Fairness was important too. “He was a guy that if you were driving on the turnpike and the person gave you a quarter change too much, we were driving 20 miles to the next exit, turning around, and going back to give the quarter back to the person at the tollbooth,” Frank Jr. says. “That happened on more than one occasion.”

There was a certain code of ethics Frank Sr. lived by, forged by growing up in a steel town in a house with a steelworker father. You were tough but fair. You didn’t miss work, and you didn’t quit. Joe recalls visiting his dad in his office in Lebanon High School’s metal shop, where Frank Sr. kept team photos from his coaching days. Here and there, athletic tape obscured players’ faces. “Those are the guys who quit,” his dad told him.

"He was a stud, a man’s man. He was a strict disciplinarian, but also a very loving father. He wasn’t afraid to show that, but we always knew who the boss was. You didn’t want to cross my dad."

Joe would quietly watch his sons play football from the stands. No yelling instructions, no screaming at his boys, no ranting about the play calling or the refereeing. Once, while quarterbacking Cedar Crest, Frank Jr. made a show of disagreeing with his coach. “He could tell by my body language that I wasn’t happy with the play call that the coach sent in,” Frank Jr. says.

Frank didn’t say anything until they were home later that night. But he used it as a teaching moment. “When he sends the play in, if you act like you don’t like the call, do you think the other guys are going to believe in it?” Frank Sr. asked. “You step in the huddle and you execute whatever the coach calls. I don’t ever want to see that again.”

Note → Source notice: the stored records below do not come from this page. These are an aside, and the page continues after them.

(* ===== verification/MessageSafety.v ===== *)
(** * Properties of the message writer

    What internal/store/write.go guarantees of the archive: tombstones and newer
    edits survive every write, replays are harmless, the search index and the
    embedding jobs follow the rows, and neither vectors nor evidence is lost. *)
From S2P Require Import Prelude Snowflake GoTime GoText Errors ChannelScope Rows Receipts Attachments Mentions MessageWrite.
Local Open Scope Z_scope.

Section facts.
Context {tp : TimeParse} {rp : RawPayloads} {lx : Lexical}.

(** ** Which table each operation touches *)

Lemma rows_archive now id text s : ms_rows (archiveMessageEmbeddings now id text s) = ms_rows s.
Proof. unfold archiveMessageEmbeddings. by destruct (ms_rows s !! id). Qed.
Lemma rows_queue now c id text s : ms_rows (queueEmbedding now c id text s) = ms_rows s.
Proof. unfold queueEmbedding. cbn. apply rows_archive. Qed.
Lemma rows_event now m s : ms_rows (appendMutationEvent now m s) = ms_rows s.
Proof. unfold appendMutationEvent. by repeat case_match. Qed.

Lemma rows_refresh now st m o s s' : refreshUnchanged now st m o s = inl s' → ms_rows s' = ms_rows s.
Proof.
  unfold refreshUnchanged. destruct (negb (s_deleted st =? "")%string); [by intros [= <-]|].
  destruct (refresh_search m s) as [s1|] eqn:E; [|done].
  assert (ms_rows s1 = ms_rows s) as Hr.
  { unfold refresh_search in E. repeat case_match; simplify_eq; done. }
  repeat case_match; intros [= <-]; by rewrite ?rows_queue.
Qed.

When Agnes rendered the basement unusable, a nonplussed Frank Sr. simply went to work closing it off. The storm had dumped so much rain on Pennsylvania that the Reich parents had to escape their house in a fishing boat, but there was no grumbling about the unfairness of life. There was no time; there was work to be done. “He was a hard worker,” Harbold says. “He had a really good work ethic, and I think my brothers definitely benefited from that.”

Balancing out Frank’s gruffness and focus on being the family provider was “St. Pat,” the Reich family matriarch. “She was the nicest human being in the history of human beings,” Joe says.

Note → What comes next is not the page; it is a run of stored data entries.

(* ===== verification/StoreRefinement.v ===== *)
(** * The writer behind the crawl

    The crawl is proved against the interface [MessageStore] of World; here the
    writer of internal/store/write.go implements it. What the collectors put
    into a record besides its identity (internal/syncer/enrichment.go and
    records.go) is the interface [MutationRecords]. *)
From S2P Require Import Prelude GoTime GoText Errors ChannelScope Rows Receipts Attachments Mentions MessageWrite MessageSafety Discord SyncState FailureLedger World Provider MessageSync ChannelSync Fixture CrawlSafety.
Local Open Scope Z_scope.

(** [buildMessageMutation]: the record of a provider message. *)
Class MutationRecords := record_of : mutation → MessageMutation.

Class MutationRecordsLaws `{MutationRecords} := {
  record_id mu : r_ID (mm_Record (record_of mu)) = m_ID (mu_message mu);
  record_channel mu : r_ChannelID (mm_Record (record_of mu)) = m_ChannelID (mu_message mu);
  record_guild mu : r_GuildID (mm_Record (record_of mu)) = mu_guild mu;
  record_policy mu : ScopePolicy (mm_Options (record_of mu)) = mu_policy mu
}.

Section store.
Context {tp : TimeParse} {rp : RawPayloads} {lx : Lexical} {mr : MutationRecords}.

#[export] Instance writer_store : MessageStore mstate := {
  message_channels s := s_channel <$> ms_rows s;
  World.UpsertMessages now cs ms s := upsertMessages now cs (record_of <$> ms) s
}.

(** The channels of the rows after one mutation. *)
Lemma mutation_channels now cs m s s' id c :
  write_mutation now cs m s = inl s' → s_channel <$> ms_rows s' !! id = Some c →
  s_channel <$> ms_rows s !! id = Some c ∨ id = r_ID (mm_Record m) ∧ c = r_ChannelID (mm_Record m).
Proof.
  intros (m' & Hp & Hc)%rows_mutation Hch. pose proof (prepared_id _ _ Hp) as Hid. rewrite Hid in Hc.
  assert (Hcm : r_ChannelID (mm_Record m') = r_ChannelID (mm_Record m)) by (by destruct Hp as (_ & _ & _ & _ & [->|(? & ? & ->)])).
  destruct Hc as [[_ Hr]|[_ [(st & _ & _ & [Hr|Hr])|Hr]]]; rewrite Hr in Hch; [by left|by left| |].
  - left. destruct (decide (id = r_ID (mm_Record m))) as [->|Hne]; [|by rewrite lookup_alter_ne in Hch].
    rewrite lookup_alter_eq in Hch. by destruct (ms_rows s !! r_ID (mm_Record m)).
  - destruct (decide (id = r_ID (mm_Record m))) as [->|Hne]; [|left; by rewrite lookup_insert_ne in Hch].
    right. split; [done|]. rewrite lookup_insert_eq in Hch. cbn in Hch. injection Hch as <-. rewrite <- Hcm.
    unfold written_row. by destruct (text_parts_of _ _).
Qed.

Lemma mutation_rows_kept now cs m s s' id : write_mutation now cs m s = inl s' → is_Some (ms_rows s !! id) → is_Some (ms_rows s' !! id).
Proof.
  intros (m' & _ & Hc)%rows_mutation Hs.
  destruct Hc as [[_ ->]|[_ [(st & _ & _ & [->| ->])|Hr]]]; [done|done|by apply lookup_alter_is_Some|]. rewrite Hr. by apply insert_keeps.
Qed.

Lemma mutations_channels now cs ms s s' :
  write_mutations now cs ms s = inl s' →
  (∀ m, m ∈ ms → is_Some (ms_rows s' !! r_ID (mm_Record m))
     ∧ requireMessageScope cs (r_ChannelID (mm_Record m)) (r_GuildID (mm_Record m)) (ScopePolicy (mm_Options m)) = None)
  ∧ (∀ id, is_Some (ms_rows s !! id) → is_Some (ms_rows s' !! id))
  ∧ ∀ id c, s_channel <$> ms_rows s' !! id = Some c →
      s_channel <$> ms_rows s !! id = Some c ∨ ∃ m, m ∈ ms ∧ r_ID (mm_Record m) = id ∧ r_ChannelID (mm_Record m) = c.
Proof.
  revert s. induction ms as [|m ms IH]; intros s; cbn [write_mutations].
  { intros [= ->]. split_and!; [by intros m ?%elem_of_nil|done|by left]. }
  destruct (write_mutation now cs m s) as [s1|] eqn:E; [|done]. intros Hw. destruct (IH _ Hw) as (Hin & Hkeep & Horig).
  destruct (mutation_evidence _ _ _ _ _ E) as (_ & _ & Hscope & Hrow). split_and!.
  - intros m' [->|Hm]%elem_of_cons; [|auto]. split; [by apply Hkeep|done].
  - intros id Hid. apply Hkeep. by eapply mutation_rows_kept.
  - intros id c Hc. destruct (Horig _ _ Hc) as [H1|(m' & ? & ? & ?)].
    + destruct (mutation_channels _ _ _ _ _ _ _ E H1) as [?|[-> ->]]; [by left|]. right. exists m. split_and!; [by left|done|done].
    + right. exists m'. split_and!; [by right|done|done].
Qed.
End store.

Lemma writer_laws `{TimeParse} `{RawPayloads} `{Lexical} `{MutationRecords} (Hrecords : MutationRecordsLaws) :
  MessageStoreLaws mstate (H := writer_store).
Proof.
  split; cbn; intros now cs ms s.
  - intros s' Hw mu Hmu. unfold upsertMessages in Hw. destruct (write_mutations _ _ _ _) as [x|x] eqn:E; [|done]. injection Hw as ->.
    destruct (mutations_channels _ _ _ _ _ E) as (Hin & _ & _). rewrite lookup_fmap, fmap_is_Some, <- record_id.
    apply Hin. by apply list_elem_of_fmap_2.
  - intros e s' id Hw. unfold upsertMessages in Hw. destruct (write_mutations _ _ _ _) as [x|x] eqn:E; injection Hw as <- <-; [|done].
    destruct (mutations_channels _ _ _ _ _ E) as (_ & Hkeep & _). rewrite !lookup_fmap, !fmap_is_Some. apply Hkeep.
  - intros e s' id c Hw. unfold upsertMessages in Hw. destruct (write_mutations _ _ _ _) as [x|x] eqn:E; injection Hw as <- <-; [|by left].
    destruct (mutations_channels _ _ _ _ _ E) as (_ & _ & Horig). rewrite !lookup_fmap. intros [?|(m & Hm & Hi & Hc)]%Horig; [by left|].
    apply list_elem_of_fmap in Hm as (mu & -> & Hmu). right. exists mu. by rewrite <- record_id, <- record_channel.
  - intros s' Hw mu Hmu. unfold upsertMessages in Hw. destruct (write_mutations _ _ _ _) as [x|x] eqn:E; [|done]. injection Hw as ->.
    destruct (mutations_channels _ _ _ _ _ E) as (Hin & _ & _). rewrite <- record_guild, <- record_policy, <- record_channel.
    apply Hin. by apply list_elem_of_fmap_2.
Qed.

(** C32: the message writer is a message store: with records that carry the
    identity, scope and policy of their messages, [UpsertMessages] of
    internal/store/write.go satisfies every law the crawl relies on: a
    successful batch stores all its messages, only messages in scope, no row
    ever disappears, and a row's channel is its old one or a batch's. *)
Theorem writer_implements_store `{TimeParse} `{RawPayloads} `{Lexical} `{MutationRecords} (Hrecords : MutationRecordsLaws) :
  MessageStoreLaws mstate (H := writer_store).
Proof. by apply writer_laws. Qed.

(** ** Witness *)

(** Records that carry a message's identity and payload. *)
Definition plain_records : MutationRecords := λ mu,
  mkMessageMutation
    (mkMessageRecord (m_ID (mu_message mu)) (mu_guild mu) (m_ChannelID (mu_message mu)) (mu_channel_name mu) "" "" 0
       (timeLayout (m_Timestamp (mu_message mu))) "" "" (m_payload (mu_message mu)) (m_payload (mu_message mu)) "" false false
       (m_payload (mu_message mu)) "[]" 2)
    "upsert" (m_payload (mu_message mu))
    (mkWriteOptions (Some (mu_observed_at mu)) (mu_policy mu) false (mu_embed mu) (mu_catch_up mu) (mu_preserve_newer mu) false) [] [].

Definition hello : mutation := mkMutation (mkMessage "10" "7" "9" 1 "hello") "9" "general" true false true 5 "".
Definition hello_written : mstate :=
  snd (upsertMessages (H := parse_written) (H0 := plain_payloads) (H1 := no_languages) 3 ∅ [plain_records hello] empty_mstate).

Lemma writer_implements_store_witness : is_Some (ms_rows hello_written !! "10"%string).
Proof.
  assert (Hlaws : @MutationRecordsLaws plain_records) by (by split).
  assert (Hwrite : @World.UpsertMessages mstate (writer_store (tp := parse_written) (rp := plain_payloads) (lx := no_languages) (mr := plain_records))
                     3 ∅ [hello] empty_mstate = (None, hello_written)) by (vm_compute; reflexivity).
  pose proof (@upsert_stored mstate _ (writer_implements_store (H := parse_written) (H0 := plain_payloads) (H1 := no_languages) (H2 := plain_records) Hlaws)
           _ _ _ _ _ Hwrite hello ltac:(by left)) as Hrow.
  cbn [message_channels writer_store] in Hrow. rewrite lookup_fmap in Hrow. by apply fmap_is_Some in Hrow.
Defined.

“We used to call her The Amazing,” Frank says. “The reason she was so amazing was that she felt that everyone else was amazing and she wasn’t. When she looked at you and got to know you, all she saw was how amazing you were. That’s what made her incredible. She just had this incredible gift to encourage other people with the positive things that she saw in their life.”

Pat’s empathetic nature helped offset Frank Sr.’s old-school stoicism. By the time Joe was in high school, his dad had softened a bit (possibly because of the magazine incident), and Joe believes he’s more a combination of his parents than Frank is, by virtue of their ages. “When I was younger, I never would have heard my dad say, ‘I love you,’” Joe says. “That’s just not something that guys of his generation did. By the time I got into high school? Totally different.”

But they each carry a bit of the stoicism, a lot of the work ethic, and healthy doses of the drive, determination and humility that made their dad who he was.